**WHAT YOU HAVE TO DO**
Extract from the entries below, exactly as given, only the lines from the line containing "Proof. unfold load." to the line containing "Lemma runtime_event_eq server", both lines included.

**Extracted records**
(** ** Ticking *)

(** The service but for what the bookkeeping of a tick changes. *)
Definition rest self : service :=
  mk_control (engine self) (authorizer self) (identity self) (limits self)
    (authorization_denials self) (authorization_denial_order self) (log self) (snapshot self)
    (subscribers self) (next_subscriber_id self) [] None None 0 0 (channels self).
(** Runtime events are numbered on: from one within a generation, and generations
    only grow. *)
Fixpoint numbered (gen seq : Z) (l : list Protocol.RuntimeEventMessage) (gen' seq' : Z) : Prop :=
  match l with
  | [] => gen' = gen ∧ seq' = seq
  | event :: l =>
      (Protocol.generation event = gen ∧ Protocol.sequence event = seq + 1 ∨
       gen < Protocol.generation event ∧ Protocol.sequence event = 1) ∧
      numbered (Protocol.generation event) (Protocol.sequence event) l gen' seq'
  end.
Definition numbers self l self' : Prop :=
  numbered (runtime_sequence_generation self) (runtime_sequence self) l
    (runtime_sequence_generation self') (runtime_sequence self').
Lemma numbered_app gen seq l1 gen1 seq1 l2 gen2 seq2 :
  numbered gen seq l1 gen1 seq1 → numbered gen1 seq1 l2 gen2 seq2 →
  numbered gen seq (l1 ++ l2) gen2 seq2.
Proof.
  revert gen seq. induction l1 as [|ev l1 IH]; intros gen seq; cbn [numbered app].
  { by intros [-> ->]. }
  intros [H1 H2] H3. split; [done|]. by apply IH.
Qed.

(** [n] more events can be numbered in the generation [gen]. *)
Definition budget (gen n : Z) self : Prop :=
  runtime_sequence_generation self ≤ gen ∧ 0 ≤ runtime_sequence self ≤ 3 ∧
  (runtime_sequence_generation self = gen → runtime_sequence self + load self + n ≤ 3) ∧
  load self + n ≤ 3.
Lemma load_bounds self : 0 ≤ load self ≤ 2.
Proof. unfold load. repeat case_decide; lia. Qed.
Lemma budget_ok gen self : budget gen 0 self ↔ sequence_ok gen self.
Proof.
  unfold budget, sequence_ok. pose proof (load_bounds self).
  split; intros; destruct_and?; split_and!; try done; try lia.
  all: intros; rewrite ?Z.add_0_r in *; auto with lia.
Qed.

Lemma runtime_event_eq server revision gen event self :
  runtime_sequence_generation self ≤ gen → 0 ≤ runtime_sequence self ≤ 3 →
  let seq := if decide (gen ≠ runtime_sequence_generation self) then 1
             else runtime_sequence self + 1 in
  runtime_event server revision gen event self =
    (set_sequence gen seq self, Ret (Protocol.mk_runtime_event server revision gen seq event)).
Proof.
  intros Hg Hs. unfold runtime_event, mbind, stm_bind, st_get, st_require, st_put, st_lift, mret, stm_ret.
  case_decide as Hne.
  - rewrite decide_True by lia. simpl. done.
  - rewrite checked_in by int_lia. simpl. do 2 f_equal. unfold set_sequence. f_equal. lia.
Qed.
Lemma runtime_event_spec server revision gen event n self :
  budget gen n self → 1 ≤ n →
  ∃ self' ev, runtime_event server revision gen event self = (self', Ret ev) ∧
    rest self' = rest self ∧ pending_runtime_actions self' = pending_runtime_actions self ∧
    budget gen (n - 1) self' ∧ numbers self [ev] self' ∧
    Protocol.runtime_revision ev = revision ∧ Protocol.generation ev = gen ∧
    Protocol.runtime_event ev = event.
Proof.
  intros (Hg&Hs&Hload&Hn) H1. rewrite (runtime_event_eq _ _ _ _ _ Hg Hs).
  eexists _, _. split; [reflexivity|]. split_and!; try done.
  - unfold budget. change (load (set_sequence _ _ self)) with (load self).
    pose proof (load_bounds self). cbn [set_sequence runtime_sequence_generation runtime_sequence].
    case_decide as Hne; [|specialize (Hload ltac:(lia))]; split_and!; intros; lia.
  - unfold numbers. cbn. case_decide as Hne; (split; [lia|done]).
Qed.
Lemma runtime_realized_eq server revision gen domain self :
  Switcher.switcher_wf (Engine.realized_switcher (engine self)) →
  runtime_realized server revision gen domain self =
  runtime_event server revision gen (Protocol.RuntimeLifecycleEvent.Realized domain
    (manual_status (Engine.realized_switcher (engine self)))
    (fade_status (Engine.realized_switcher (engine self)))) self.
Proof.
  intros Hr. unfold runtime_realized, mbind, stm_bind, st_get, st_expect.
  unfold Engine.realized_manual_transition, Engine.realized_fade_to_black.
  change (option_bind _ _ ?f ?o) with (o ≫= f).
  by rewrite manual_status_total, fade_state_total.
Qed.

(** The commands that are realized by the frame that runs them. *)
Definition immediate (c : Engine.EngineCommand.t) : bool :=
  negb (is_program_transition c) && negb (is_fade_to_black c).
(** What the action [p], run as generation [gen], reports. *)
Definition reports (pub : bool) (r : Switcher.SwitcherState) (gen : Z) (p : PendingRuntimeAction)
    (evs : list Protocol.RuntimeEventMessage) : Prop :=
  pub = true → immediate (pending_command p) = true →
  ∃ ev, ev ∈ evs ∧ Protocol.runtime_revision ev = pending_revision p ∧
    Protocol.generation ev = gen ∧
    Protocol.runtime_event ev = Protocol.RuntimeLifecycleEvent.Realized
      (runtime_domain (pending_command p)) (manual_status r) (fade_status r).

Lemma budget_next gen gen0 n self :
  sequence_ok gen0 self → gen0 < gen → n ≤ 1 → budget gen n self.
Proof.
  intros (?&?&_) ??. pose proof (load_bounds self). unfold budget. split_and!; intros; lia.
Qed.
Lemma apply_pending_spec server pub prev offset p l gen0 self :
  pending_runtime_actions self = p :: l →
  Switcher.switcher_wf (Engine.realized_switcher (engine self)) →
  sequence_ok gen0 self → gen0 < prev + offset → in_ty U64 (prev + offset) →
  ∃ self' evs, apply_pending server pub prev offset self = (self', Ret evs) ∧
    rest self' = rest self ∧ pending_runtime_actions self' = l ∧
    sequence_ok (prev + offset) self' ∧ numbers self evs self' ∧
    reports pub (Engine.realized_switcher (engine self)) (prev + offset) p evs.
Proof.
  intros Hp Hr Hseq Hlt Hin. set (gen := prev + offset) in *.
  pose proof (budget_next gen gen0 1 self Hseq Hlt ltac:(lia)) as Hb.
  assert (Hnone : ∀ s, rest s = rest self → runtime_sequence_generation s =
    runtime_sequence_generation self → runtime_sequence s = runtime_sequence self →
    sequence_ok gen s ∧ numbers self [] s).
  { intros s _ Hg Hq. destruct Hseq as (?&?&_). unfold sequence_ok, numbers. rewrite Hg, Hq.
    split; [|done]. split_and!; intros; lia. }
  unfold apply_pending, mbind, stm_bind, st_get. rewrite Hp.
  unfold st_put, mret, stm_ret, st_lift, st_modify. fold gen. rewrite checked_in by done. simpl.
  destruct (is_program_transition (pending_command p)) eqn:Ht.
  { eexists _, _. split; [reflexivity|]. split; [done|]. split; [done|].
    destruct (Hnone (set_active_transition (Some (mk_active (pending_revision p) gen))
      (set_pending l self))) as [Hs Hn]; [done..|]. split; [done|]. split; [done|].
    intros _ Hi. unfold immediate in Hi. by rewrite Ht in Hi. }
  destruct (is_fade_to_black (pending_command p)) eqn:Hf.
  { assert (Hrep : ∀ evs, reports pub (Engine.realized_switcher (engine self)) gen p evs).
    { intros evs _ Hi. unfold immediate in Hi. by rewrite Hf, andb_false_r in Hi. }
    set (s1 := set_active_fade (Some (mk_active (pending_revision p) gen)) (set_pending l self)).
    destruct (Hnone s1) as [Hs1 Hn1]; [done..|].
    change (active_fade_to_black (set_pending l self)) with (active_fade_to_black self).
    destruct (active_fade_to_black self) as [old|] eqn:Ho; [|exists s1, []; split_and!; try done; apply Hrep].
    destruct pub; [|exists s1, []; split_and!; try done; apply Hrep].
    assert (Hb1 : budget gen 1 s1).
    { destruct Hseq as (?&?&_). pose proof (load_bounds s1). split_and!; simpl; intros; lia. }
    unfold runtime_superseded.
    destruct (runtime_event_spec server (active_revision old) gen
      (Protocol.RuntimeLifecycleEvent.Superseded (pending_revision p)) 1 s1 Hb1 ltac:(lia))
      as (s2&ev&->&Hrest&Hpend&Hb2&Hn2&_).
    exists s2, [ev]. split; [done|]. split; [done|]. split; [done|].
    split; [by apply budget_ok|]. split; [done|]. apply Hrep. }
  set (s1 := set_pending l self).
  destruct pub.
  - rewrite runtime_realized_eq by done.
    destruct (runtime_event_spec server (pending_revision p) gen
      (Protocol.RuntimeLifecycleEvent.Realized (runtime_domain (pending_command p))
        (manual_status (Engine.realized_switcher (engine s1)))
        (fade_status (Engine.realized_switcher (engine s1)))) 1 s1 Hb ltac:(lia))
      as (s2&ev&->&Hrest&Hpend&Hb2&Hn2&Hrev&Hgen&Hev).
    exists s2, [ev]. split; [done|]. split; [done|]. split; [done|].
    split; [by apply budget_ok|]. split; [done|]. intros _ _. exists ev. by rewrite list_elem_of_singleton.
  - destruct (Hnone s1) as [Hs1 Hn1]; [done..|]. by exists s1, [].
Qed.
Lemma rest_engine self self' : rest self' = rest self → engine self' = engine self.
Proof. by intros [=]. Qed.
Lemma apply_all_pending_spec server pub prev n l0 l offset gen0 self :
  length l0 = n → pending_runtime_actions self = l0 ++ l →
  Switcher.switcher_wf (Engine.realized_switcher (engine self)) →
  sequence_ok gen0 self → gen0 = prev + offset - 1 → 0 ≤ gen0 → prev + offset - 1 + Z.of_nat n ≤ ty_max U64 →
  ∃ self' evs, apply_all_pending server pub prev offset n self = (self', Ret evs) ∧
    rest self' = rest self ∧ pending_runtime_actions self' = l ∧
    sequence_ok (prev + offset - 1 + Z.of_nat n) self' ∧ numbers self evs self' ∧
    ∀ i p, l0 !! i = Some p →
      reports pub (Engine.realized_switcher (engine self)) (prev + offset + Z.of_nat i) p evs.
Proof.
  revert l0 offset gen0 self. induction n as [|n IH]; intros l0 offset gen0 self Hlen Hp Hr Hseq -> H0 Hmax.
  { exists self, []. destruct l0; [|done]. split; [done|]. split; [done|]. split; [done|].
    split; [|done]. by rewrite Z.add_0_r. }
  destruct l0 as [|p l0]; [done|]. cbn [apply_all_pending]. unfold mbind, stm_bind.
  destruct (apply_pending_spec server pub prev offset p (l0 ++ l) _ self Hp Hr Hseq ltac:(lia)
    ltac:(split; simpl ty_min; lia)) as (s1&evs1&->&Hrest1&Hp1&Hseq1&Hn1&Hrep1).
  pose proof (rest_engine _ _ Hrest1) as He1.
  destruct (IH l0 (offset + 1) (prev + offset) s1 ltac:(by injection Hlen) Hp1 ltac:(by rewrite He1)
    Hseq1 ltac:(lia) ltac:(lia) ltac:(lia)) as (s2&evs2&->&Hrest2&Hp2&Hseq2&Hn2&Hrep2).
  exists s2, (evs1 ++ evs2). split; [done|]. split; [congruence|]. split; [done|].
  split; [by replace (prev + offset - 1 + Z.of_nat (S n))
    with (prev + (offset + 1) - 1 + Z.of_nat n) by lia|].
  split; [by eapply numbered_app|]. rewrite He1 in Hrep2.
  intros [|i] q Hq Hpub Him.
  - injection Hq as <-. destruct (Hrep1 Hpub Him) as (ev&?&?&?&?). exists ev.
    rewrite elem_of_app, Z.add_0_r. by split_and!; [left|..].
  - destruct (Hrep2 i q Hq Hpub Him) as (ev&?&?&Hg&?). exists ev. rewrite elem_of_app.
    split_and!; [by right|done| |done]. rewrite Hg. lia.
Qed.
Lemma take_completed_spec self :
  ∃ self' l, take_completed_switcher_operations self = (self', Ret l) ∧
    rest self' = rest self ∧ pending_runtime_actions self' = pending_runtime_actions self ∧
    runtime_sequence_generation self' = runtime_sequence_generation self ∧
    runtime_sequence self' = runtime_sequence self ∧
    load self' + Z.of_nat (length l) = load self.
Proof.
  unfold take_completed_switcher_operations, mbind, stm_bind, st_get, st_modify, mret, stm_ret.
  destruct (decide (transition_complete (engine self))) as [Ht|Ht]; simpl;
    destruct (decide (fade_complete (engine self))) as [Hf|Hf].
  all: eexists _, _; split; [reflexivity|]; split_and!; try done.
  all: rewrite merge_sort_Permutation, ?length_app; unfold load; simpl;
    destruct (active_transition self), (active_fade_to_black self);
    repeat case_decide; simpl; try lia; exfalso;
    repeat match goal with
    | H : ¬ is_Some (Some _) |- _ => apply H; by eexists
    | H : is_Some None |- _ => by destruct H
    end.
Qed.
Lemma realize_operations_spec server gen l self :
  Switcher.switcher_wf (Engine.realized_switcher (engine self)) →
  budget gen (Z.of_nat (length l)) self →
  ∃ self' evs, realize_operations server gen l self = (self', Ret evs) ∧
    rest self' = rest self ∧ pending_runtime_actions self' = pending_runtime_actions self ∧
    sequence_ok gen self' ∧ numbers self evs self'.
Proof.
  revert self. induction l as [|op l IH]; intros self Hr Hb.
  { exists self, []. split; [done|]. split; [done|]. split; [done|]. split; [|done].
    by apply budget_ok. }
  cbn [realize_operations]. unfold mbind, stm_bind. rewrite runtime_realized_eq by done.
  destruct (runtime_event_spec server (active_revision op) gen
    (Protocol.RuntimeLifecycleEvent.Realized "switcher"
      (manual_status (Engine.realized_switcher (engine self)))
      (fade_status (Engine.realized_switcher (engine self)))) _ self Hb ltac:(simpl; lia))
    as (s1&ev&->&Hrest&Hpend&Hb1&Hn1&_).
  pose proof (rest_engine _ _ Hrest) as He.
  destruct (IH s1) as (s2&evs&->&Hrest2&Hpend2&Hs2&Hn2); [by rewrite He| |].
  { by replace (Z.of_nat (length l)) with (Z.of_nat (length (op :: l)) - 1) by (simpl; lia). }
  exists s2, (ev :: evs). split; [done|]. split; [congruence|]. split; [congruence|]. split; [done|].
  by apply (numbered_app _ _ [ev] (runtime_sequence_generation s1) (runtime_sequence s1)).
Qed.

**REPLY**
Proof. unfold load. repeat case_decide; lia. Qed.
Lemma budget_ok gen self : budget gen 0 self ↔ sequence_ok gen self.
Proof.
  unfold budget, sequence_ok. pose proof (load_bounds self).
  split; intros; destruct_and?; split_and!; try done; try lia.
  all: intros; rewrite ?Z.add_0_r in *; auto with lia.
Qed.

Lemma runtime_event_eq server revision gen event self :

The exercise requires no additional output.